4. Évaluation de la sécurité
Les études toxicologiques ont révélé que les bactéries minéralisées n’induisant quasiment pas d’augmentation notable des cytokines chez les souris, et aucun dommage évident aux organes principaux n’a été observé. Les recherches sur la toxicité aiguë à haute dose ont montré que, bien que des abcès se forment parfois au site d’injection, la sécurité globale est satisfaisante.
Conclusion de la recherche
Les résultats de l’étude indiquent que les bactéries minéralisées peuvent activer divers chemins immunitaires et induire une réponse robuste et durable des cellules NK et des cellules T spécifiques, offrant ainsi une efficacité antitumorale marquante avec une bonne sécurité. Les bactéries minéralisées montrent un potentiel considérable en tant que nouvelle génération d’immunothérapie antitumorale, particulièrement pour les traitements localisés.

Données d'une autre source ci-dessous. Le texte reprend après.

(* ===== verification/Health.v ===== *)
(** Passive and active peer health and the in-flight gauges
    ([openrusty-proxy/src/health.rs]).

    The registry is explicit state; every public function is one atomic step on
    it (the code takes the registry lock, or works on per-peer atomics).  Slots
    live behind an [Arc] that [register] replaces, so the model keeps one block
    of slots per upstream name. *)

From S2P Require Import Prelude Text Net Config Upstream.
From Stdlib Require Import ZArith Lia.
From stdpp Require Import options.
Local Open Scope Z_scope.

(** * State *)

Record PeerHealth := {
  ph_fails : Z;            (* u32, failures in the current window *)
  ph_window_start : Z;     (* u64 ms *)
  ph_down_until : Z;       (* u64 ms *)
  ph_active_ok : bool;     (* mirrored active-plane verdict *)
  ph_in_flight : Z;        (* usize *)
}.

Record PeerSlots := { sl_addrs : list SocketAddr; sl_peers : list PeerHealth }.

Record ActivePeer := { ap_healthy : bool; ap_fails : Z; ap_successes : Z }.

Record HealthRegistry := {
  hr_upstreams : gmap bytes PeerSlots;
  hr_active : gmap (bytes * bytes) ActivePeer;
}.

Definition new : HealthRegistry := {| hr_upstreams := ∅; hr_active := ∅ |}.

Definition fresh_peer : PeerHealth :=
  {| ph_fails := 0; ph_window_start := 0; ph_down_until := 0; ph_active_ok := true;
     ph_in_flight := 0 |}.

Definition fresh_active : ActivePeer :=
  {| ap_healthy := true; ap_fails := 0; ap_successes := 0 |}.

Definition with_counters (fails window : Z) (p : PeerHealth) : PeerHealth :=
  {| ph_fails := fails; ph_window_start := window; ph_down_until := ph_down_until p;
     ph_active_ok := ph_active_ok p; ph_in_flight := ph_in_flight p |}.
Definition with_down_until (t : Z) (p : PeerHealth) : PeerHealth :=
  {| ph_fails := ph_fails p; ph_window_start := ph_window_start p; ph_down_until := t;
     ph_active_ok := ph_active_ok p; ph_in_flight := ph_in_flight p |}.
Definition with_active_ok (b : bool) (p : PeerHealth) : PeerHealth :=
  {| ph_fails := ph_fails p; ph_window_start := ph_window_start p;
     ph_down_until := ph_down_until p; ph_active_ok := b; ph_in_flight := ph_in_flight p |}.
Definition with_in_flight (n : Z) (p : PeerHealth) : PeerHealth :=
  {| ph_fails := ph_fails p; ph_window_start := ph_window_start p;
     ph_down_until := ph_down_until p; ph_active_ok := ph_active_ok p; ph_in_flight := n |}.

(** * Operations *)

(** Active-plane verdict of a pair; unknown pairs are healthy. *)
Definition is_active_healthy (h : HealthRegistry) (upstream addr : bytes) : bool :=
  match hr_active h !! (upstream, addr) with Some p => ap_healthy p | None => true end.

(** The state a slot block holds per address: [collect] into a map keeps the
    last pair of a repeated address. *)
Definition previous_state (slots : option PeerSlots) : gmap SocketAddr PeerHealth :=
  match slots with
  | Some s => list_to_map (reverse (zip (sl_addrs s) (sl_peers s)))
  | None => ∅
  end.

Definition register (upstream : bytes) (addrs : list SocketAddr) (h : HealthRegistry)
    : HealthRegistry :=
  let previous := previous_state (hr_upstreams h !! upstream) in
  let peers :=
    map (λ addr, with_active_ok (is_active_healthy h upstream (addr_to_string addr))
                   (default fresh_peer (previous !! addr))) addrs in
  {| hr_upstreams := <[upstream := {| sl_addrs := addrs; sl_peers := peers |}]> (hr_upstreams h);
     hr_active := hr_active h |}.

(** [lookup]: the slots of an upstream when [idx] is in range. *)
Definition slot_at (h : HealthRegistry) (upstream : bytes) (idx : nat) : option PeerHealth :=
  slots ← hr_upstreams h !! upstream;
  sl_peers slots !! idx.

(** Store into slot [idx] through the shared handle. *)
Definition update_slot (f : PeerHealth → PeerHealth) (upstream : bytes) (idx : nat)
    (h : HealthRegistry) : HealthRegistry :=
  {| hr_upstreams :=
       alter (λ s, {| sl_addrs := sl_addrs s; sl_peers := alter f idx (sl_peers s) |})
         upstream (hr_upstreams h);
     hr_active := hr_active h |}.

Definition peer_healthy (now_ms : Z) (p : PeerHealth) : bool :=
  (ph_down_until p <=? now_ms) && ph_active_ok p.

Definition is_healthy (h : HealthRegistry) (upstream : bytes) (idx : nat) (now_ms : Z) : bool :=
  match slot_at h upstream idx with Some p => peer_healthy now_ms p | None => true end.

Definition healthy_indices (h : HealthRegistry) (upstream : bytes) (peer_count : nat)
    (now_ms : Z) : list nat :=
  match hr_upstreams h !! upstream with
  | None => seq 0 peer_count
  | Some slots =>
      filter (λ i, match sl_peers slots !! i with
                   | Some p => peer_healthy now_ms p
                   | None => true
                   end = true) (seq 0 peer_count)
  end.

Definition evaluate_failure (fails_after window_start now_ms : Z) (cfg : HealthConfig)
    : option Z :=
  if hc_max_fails cfg =? 0 then None
  else
    let window_ms := sat_mul 64 (hc_fail_window_s cfg) 1000 in
    if window_ms <? sat_sub now_ms window_start then None
    else if hc_max_fails cfg <=? fails_after
    then Some (wrap 64 (now_ms + sat_mul 64 (hc_fail_timeout_s cfg) 1000))
    else None.

(** The update [record_failure] applies to one slot. *)
Definition peer_failure (cfg : HealthConfig) (now_ms : Z) (p : PeerHealth) : PeerHealth :=
  let window_ms := sat_mul 64 (hc_fail_window_s cfg) 1000 in
  let p := if window_ms <? sat_sub now_ms (ph_window_start p)
           then with_counters 0 now_ms p else p in
  let p := with_counters (wrap 32 (ph_fails p + 1)) (ph_window_start p) p in
  match evaluate_failure (ph_fails p) (ph_window_start p) now_ms cfg with
  | Some down_until => with_counters 0 (ph_window_start p) (with_down_until down_until p)
  | None => p
  end.

Definition record_failure (upstream : bytes) (idx : nat) (cfg : HealthConfig) (now_ms : Z)
    (h : HealthRegistry) : HealthRegistry :=
  if hc_max_fails cfg =? 0 then h
  else update_slot (peer_failure cfg now_ms) upstream idx h.

Definition record_success (upstream : bytes) (idx : nat) (now_ms : Z) (h : HealthRegistry)
    : HealthRegistry :=
  update_slot (with_counters 0 now_ms) upstream idx h.

Definition evaluate_active (healthy : bool) (fails successes : Z) (ok : bool)
    (unhealthy_threshold healthy_threshold : Z) : bool * Z * Z :=
  if ok then
    let successes := wrap 32 (successes + 1) in
    (healthy || (healthy_threshold <=? successes), 0, successes)
  else
    let fails := wrap 32 (fails + 1) in
    (healthy && (fails <? unhealthy_threshold), fails, 0).

Definition record_probe (upstream : bytes) (idx : nat) (addr : bytes) (ok : bool)
    (unhealthy_threshold healthy_threshold : Z) (h : HealthRegistry) : bool * HealthRegistry :=
  let peer := default fresh_active (hr_active h !! (upstream, addr)) in
  let '(healthy, fails, successes) :=
    evaluate_active (ap_healthy peer) (ap_fails peer) (ap_successes peer) ok
      unhealthy_threshold healthy_threshold in
  let h := {| hr_upstreams := hr_upstreams h;
              hr_active := <[(upstream, addr) :=
                {| ap_healthy := healthy; ap_fails := fails; ap_successes := successes |}]>
                (hr_active h) |} in
  (healthy, update_slot (with_active_ok healthy) upstream idx h).

(** Lexicographic order on [(upstream, addr, healthy)]. *)
Definition triple_leb (x y : bytes * bytes * bool) : bool :=
  let '(u, a, b) := x in let '(u', a', b') := y in
  if bool_decide (u = u') then
    if bool_decide (a = a') then implb b b' else bytes_leb a a'
  else bytes_leb u u'.

Definition active_peers (h : HealthRegistry) : list (bytes * bytes * bool) :=
  sort_by triple_leb
    (map (λ '((u, a), p), (u, a, ap_healthy p)) (map_to_list (hr_active h))).

(** Slot of an address: the first one. *)
Definition addr_slot (slots : PeerSlots) (addr : SocketAddr) : option nat :=
  fst <$> list_find (λ a, a = addr) (sl_addrs slots).

Definition update_addr (f : PeerHealth → PeerHealth) (upstream : bytes) (addr : SocketAddr)
    (h : HealthRegistry) : HealthRegistry :=
  match hr_upstreams h !! upstream with
  | None => h
  | Some slots =>
      match addr_slot slots addr with
      | None => h
      | Some pos => update_slot f upstream pos h
      end
  end.

(** [fetch_add] wraps; the release clamps at zero. *)
Definition inc_in_flight (upstream : bytes) (addr : SocketAddr) (h : HealthRegistry)
    : HealthRegistry :=
  update_addr (λ p, with_in_flight (wrap 64 (ph_in_flight p + 1)) p) upstream addr h.

Definition dec_in_flight (upstream : bytes) (addr : SocketAddr) (h : HealthRegistry)
    : HealthRegistry :=
  update_addr (λ p, with_in_flight (sat_sub (ph_in_flight p) 1) p) upstream addr h.

Definition slots_gauge (slots : PeerSlots) (addr : SocketAddr) : Z :=
  match addr_slot slots addr with
  | Some pos => match sl_peers slots !! pos with Some p => ph_in_flight p | None => 0 end
  | None => 0
  end.

Definition in_flights (h : HealthRegistry) (upstream : bytes) (peers : list Peer) : list Z :=
  match hr_upstreams h !! upstream with
  | None => replicate (length peers) 0
  | Some slots => map (λ p, slots_gauge slots (pe_addr p)) peers
  end.

(** The gauge of one address. *)
Definition gauge (h : HealthRegistry) (upstream : bytes) (addr : SocketAddr) : Z :=
  match hr_upstreams h !! upstream with Some s => slots_gauge s addr | None => 0 end.

(** * Basic facts *)

Lemma addr_slot_Some slots a pos :
  addr_slot slots a = Some pos →
  sl_addrs slots !! pos = Some a ∧ ∀ j, (j < pos)%nat → sl_addrs slots !! j ≠ Some a.
Proof.
  unfold addr_slot. rewrite fmap_Some. intros ([i x] & (Hx & -> & Hfirst)%list_find_Some & ->).
  simpl. split; [done|]. intros j Hj Hl. by apply (Hfirst j a).
Qed.

Lemma addr_slot_None slots a : addr_slot slots a = None ↔ a ∉ sl_addrs slots.
Proof.
  unfold addr_slot. rewrite fmap_None, list_find_None, Forall_forall. naive_solver.
Qed.

Lemma addr_slot_nodup slots a pos :
  NoDup (sl_addrs slots) → sl_addrs slots !! pos = Some a → addr_slot slots a = Some pos.
Proof.
  intros Hnd Hpos. destruct (addr_slot slots a) as [p|] eqn:E.
  - apply addr_slot_Some in E as [Hp _]. f_equal. by eapply NoDup_lookup.
  - apply addr_slot_None in E. exfalso. apply E. by eapply list_elem_of_lookup_2.
Qed.

Lemma update_slot_same f up idx h s :
  hr_upstreams h !! up = Some s →
  hr_upstreams (update_slot f up idx h) !! up =
    Some {| sl_addrs := sl_addrs s; sl_peers := alter f idx (sl_peers s) |}.
Proof. intros Hs. unfold update_slot. simpl. by rewrite lookup_alter_eq, Hs. Qed.

Lemma update_slot_other f up up' idx h :
  up ≠ up' → hr_upstreams (update_slot f up idx h) !! up' = hr_upstreams h !! up'.
Proof. intros Hne. unfold update_slot. simpl. by rewrite lookup_alter_ne. Qed.

Lemma slot_at_update f up idx h :
  slot_at (update_slot f up idx h) up idx = f <$> slot_at h up idx.
Proof.
  unfold slot_at. destruct (hr_upstreams h !! up) as [s|] eqn:E.
  - rewrite (update_slot_same _ _ _ _ _ E). simpl. by rewrite list_lookup_alter_eq.
  - unfold update_slot. simpl. by rewrite lookup_alter_eq, E.
Qed.

Lemma slot_at_update_other f up idx up' idx' h :
  (up', idx') ≠ (up, idx) → slot_at (update_slot f up idx h) up' idx' = slot_at h up' idx'.
Proof.
  intros Hne. unfold slot_at. destruct (decide (up' = up)) as [->|Hup].
  - destruct (hr_upstreams h !! up) as [s|] eqn:E.
    + rewrite (update_slot_same _ _ _ _ _ E). simpl.
      rewrite list_lookup_alter_ne; [done|]. congruence.
    + unfold update_slot. simpl. by rewrite lookup_alter_eq, E.
  - by rewrite update_slot_other by done.
Qed.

Compte tenu des capacités uniques des bactéries minéralisées, y compris la transformation des tumeurs solides en zones inflammatoires immunitaires et leur forte stimulation immunitaire, leur application clinique future est prometteuse.
Points forts de l’étude
- Méthode innovante : Cette étude utilise la minéralisation des nanoparticules de MnO2 sur la surface de bactéries inactivées, augmentant considérablement leur capacité d’activation immunitaire.
- Validation sur divers modèles tumoraux : Les bactéries minéralisées ont montré une efficacité antitumorale significative dans plusieurs modèles tumoraux in vivo.
- Puissante mémoire immunitaire : Les souris et les lapins guéris ont montré un effet de mémoire immunitaire extrêmement fort lors du rechallenge, empêchant entièrement la récidive tumorale.
- Sécurité : Les bactéries minéralisées affichent une bonne tolérance à haute dose sans provoquer de réactions indésirables systémiques notables.
Cette recherche établit une base solide pour l’utilisation des bactéries minéralisées en tant qu’immunothérapie anticancéreuse nouvelle, efficace et sûre, et fournit un soutien substantiel pour leurs futurs essais cliniques.